Trump denies that China, Russia monitor his personal cellphone callstext_fields
Washington: President Donald Trump on Thursday denied that China and Russia have tapped his personal cellphone, a report made public by The New York Times, which said that the president continues to use that device despite warnings from the intelligence services.
"The New York Times has a new Fake Story that now the Russians and Chinese (glad they finally added China) are listening to all of my calls on cellphones," said Trump on his official Twitter account.
"Except that I rarely use a cellphone, & when I do it's government authorized. I like Hard Lines. Just more made up Fake News!" the President added.
Trump made his Twitter comments after the New York daily on Wednesday published a story saying that Chinese and Russian spies were "routinely eavesdropping" on the phone calls he makes from his personal cellphone, Efe reported.
The New York Times, citing top government officials, said that despite warnings from US intelligence services, the president so far has refused to exchange his personal cellphone for more secure communications methods, although that has been strongly recommended to him.
According to US intelligence, China intends to use what it is learning from Trump's personal calls - for instance, what the president's thinking is, what arguments he is considering and who he is listening to - to its benefit in the current bilateral trade dispute.
Among the people to whom Trump allegedly has spoken using that phone are the CEO of investment bank Blackstone Group, Stephen A. Schwarzman, and casino magnate Steve Wynn, who have ties to Beijing, according to the daily.

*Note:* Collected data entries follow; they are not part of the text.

Definition GetRewardParams : M chain RewardParams := gets RewardsParams.
Definition GetLiquidityProtectionParams : M chain (LiquidityProtectionParams * Z * Z) :=
  gets (λ s, (ProtectionParams s, CurrentFuryLiquidityThreshold s, BlockHeight s)).
Definition GetProviderDistributionParams : M chain (list ProviderDistributionPeriod) :=
  gets DistributionPeriods.
Definition GetSwapFeeParams : M chain (Z * list SwapFeeTokenParams) :=
  params ← ClpKeeper.GetSwapFeeParams; mret (DefaultSwapFeeRate params, TokenParams params).

(** A nil request or asset panics. *)
Definition GetPoolShareEstimate (req : option PoolShareEstimateReq) : M chain PoolShareEstimateRes :=
  req ← lift (deref req);
  externalAsset ← lift (deref (EstExternalAsset req));
  pool ← wrapM (EClp ErrPoolDoesNotExist) (ClpKeeper.GetPool (Symbol externalAsset));
  rate ← gets (λ s, PmtpCurrentRunningRate (RateParams s));
  sellNativeSwapFeeRate ← GetSwapFeeRate GetSettlementAsset false;
  buyNativeSwapFeeRate ← GetSwapFeeRate externalAsset false;
  '(nativeAssetDepth, externalAssetDepth) ← lift
    (ExtractDebt pool (NativeAssetBalance pool) (ExternalAssetBalance pool) false);
  '(newPoolUnits, lpUnits, swapStatus, swapAmount) ← lift
    (CalculatePoolUnits (PoolUnits pool) nativeAssetDepth externalAssetDepth (EstNativeAmount req)
       (EstExternalAmount req) sellNativeSwapFeeRate buyNativeSwapFeeRate rate);
  '(feeRate, swapResult, feeAmount, resSwapStatus) ← lift
    (calculateSwapInfo swapStatus swapAmount nativeAssetDepth externalAssetDepth sellNativeSwapFeeRate
       buyNativeSwapFeeRate rate);
  newNative ← lift (u_add nativeAssetDepth (EstNativeAmount req));
  newExternal ← lift (u_add externalAssetDepth (EstExternalAmount req));
  percentage ← lift (d_quo (d_of_big lpUnits) (d_of_big newPoolUnits));
  nativeAmountD ← lift (d_mul percentage (d_of_big newNative));
  externalAmountD ← lift (d_mul percentage (d_of_big newExternal));
  native ← lift (d_trunc nativeAmountD);
  native ← lift (u_of_big native);
  external ← lift (d_trunc externalAmountD);
  external ← lift (u_of_big external);
  mret (mkPoolShareEstimateRes percentage native external
          (mkSwapInfo resSwapStatus feeAmount feeRate swapAmount swapResult)).
End Handlers.
End Querier.

(** ** x/margin/keeper/grpc_query.go *)
Module MarginQuery.
Section Handlers.
Context {sdk : SDK} {pg : Paginator}.

Definition GetMTP (address : string) (id : Z) : M chain MTP := Margin.GetMTP address id.

Definition GetPositionsForAddress (address : string) (pagination : option PageRequest)
    : M chain (list MTP * PageResponse) :=
  addr ← lift (acc_from_bech32 address); GetMTPsForAddress addr pagination.

Definition GetParams : M chain MarginParams.t := gets Margin.GetParams.

Definition GetPositionsByPool (asset : string) (pagination : option PageRequest)
    : M chain (list MTP * PageResponse) := MTPsForPoolPage asset pagination.

(** The limit is read through the pointer before anything is checked. *)
Definition limited (pagination : option PageRequest) : M chain () :=
  p ← lift (deref pagination);
  lift (ensure (PageLimit p <=? MaxPageLimit) (EOther "page size greater than max")).

Definition GetPositions (pagination : option PageRequest) : M chain (list MTP * PageResponse) :=
  limited pagination;; GetMTPs pagination.

Definition GetStatus : M chain (Z * Z) := gets (λ s, (GetOpenMTPCount s, GetMTPCount s)).

Definition GetWhitelist (pagination : option PageRequest) : M chain (list string * PageResponse) :=
  limited pagination;; Queries.GetWhitelist pagination.

Definition GetSQParams (pool : string) : M chain Z :=
  pool ← ClpKeeper.GetPool pool; gets (λ s, i64 (GetSQBeginBlock s pool)).

Definition IsWhitelisted (address : string) : M chain (string * bool) :=
  gets (λ s, (address, Margin.IsWhitelisted s address)).
End Handlers.
End MarginQuery.

(** ** x/dispensation/keeper/grpc_querier.go *)
Module DispensationQuery.
Section Handlers.
Context {sdk : SDK}.

Definition AllDistributions : M chain (list Distribution) :=
  gets (λ s, GetDistributions (DispensationState s)).

Definition ClaimsByType (userClaimType : DistributionType) : M chain (list UserClaim) :=
  gets (λ s, GetClaimsByType (DispensationState s) userClaimType).

Definition RecordsByDistributionName (distributionName : string) (status : DistributionStatus)
    : M chain (list DistributionRecord) :=
  st ← gets DispensationState;
  records ← lift (GetRecordsForNameAndStatus st distributionName status);
  if status =? DISTRIBUTION_STATUS_UNSPECIFIED then
    pending ← lift (GetRecordsForNameAndStatus st distributionName DISTRIBUTION_STATUS_PENDING);
    mret (records ++ pending)
  else mret records.

Definition RecordsByRecipient (address : string) : M chain (list DistributionRecord) :=
  st ← gets DispensationState; lift (GetRecordsForRecipient st address).
End Handlers.
End DispensationQuery.

(** ** The query servers of admin, tokenregistry and ethbridge *)
Module AdminQuery.
Section Handlers.
Context {sdk : SDK}.

Definition ListAccounts : M chain (list AdminAccount) := gets (λ s, GetAdminAccounts (AdminState s)).
Definition GetParams : M chain Z := gets (λ s, GetAdminParams (AdminState s)).
End Handlers.
End AdminQuery.

Module RegistryQuery.
Section Handlers.
Context {sdk : SDK}.

Definition Entries : M chain Registry := gets TokenRegistry.
End Handlers.
End RegistryQuery.

Module BridgeQuery.
Section Handlers.
Context {sdk : SDK}.

Definition GetPauseStatus : M chain bool := gets (λ s, IsPaused (BridgeState s)).
Definition GetBlacklist : M chain (list string) := gets (λ s, BridgeTypes.GetBlacklist (BridgeState s)).
End Handlers.
End BridgeQuery.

One of China's aims, according to these reports, is to influence Trump's environment and contacts.
US intelligence agents say - according to The Times - that Trump takes electronic security very lightly and does not limit his communications to secure devices that he has access to as president.
According to these reports, the president has three personal cellphones, two of which have been altered by the National Security Agency to modify their functions, but the third is a completely normal cellphone with the standard vulnerabilities.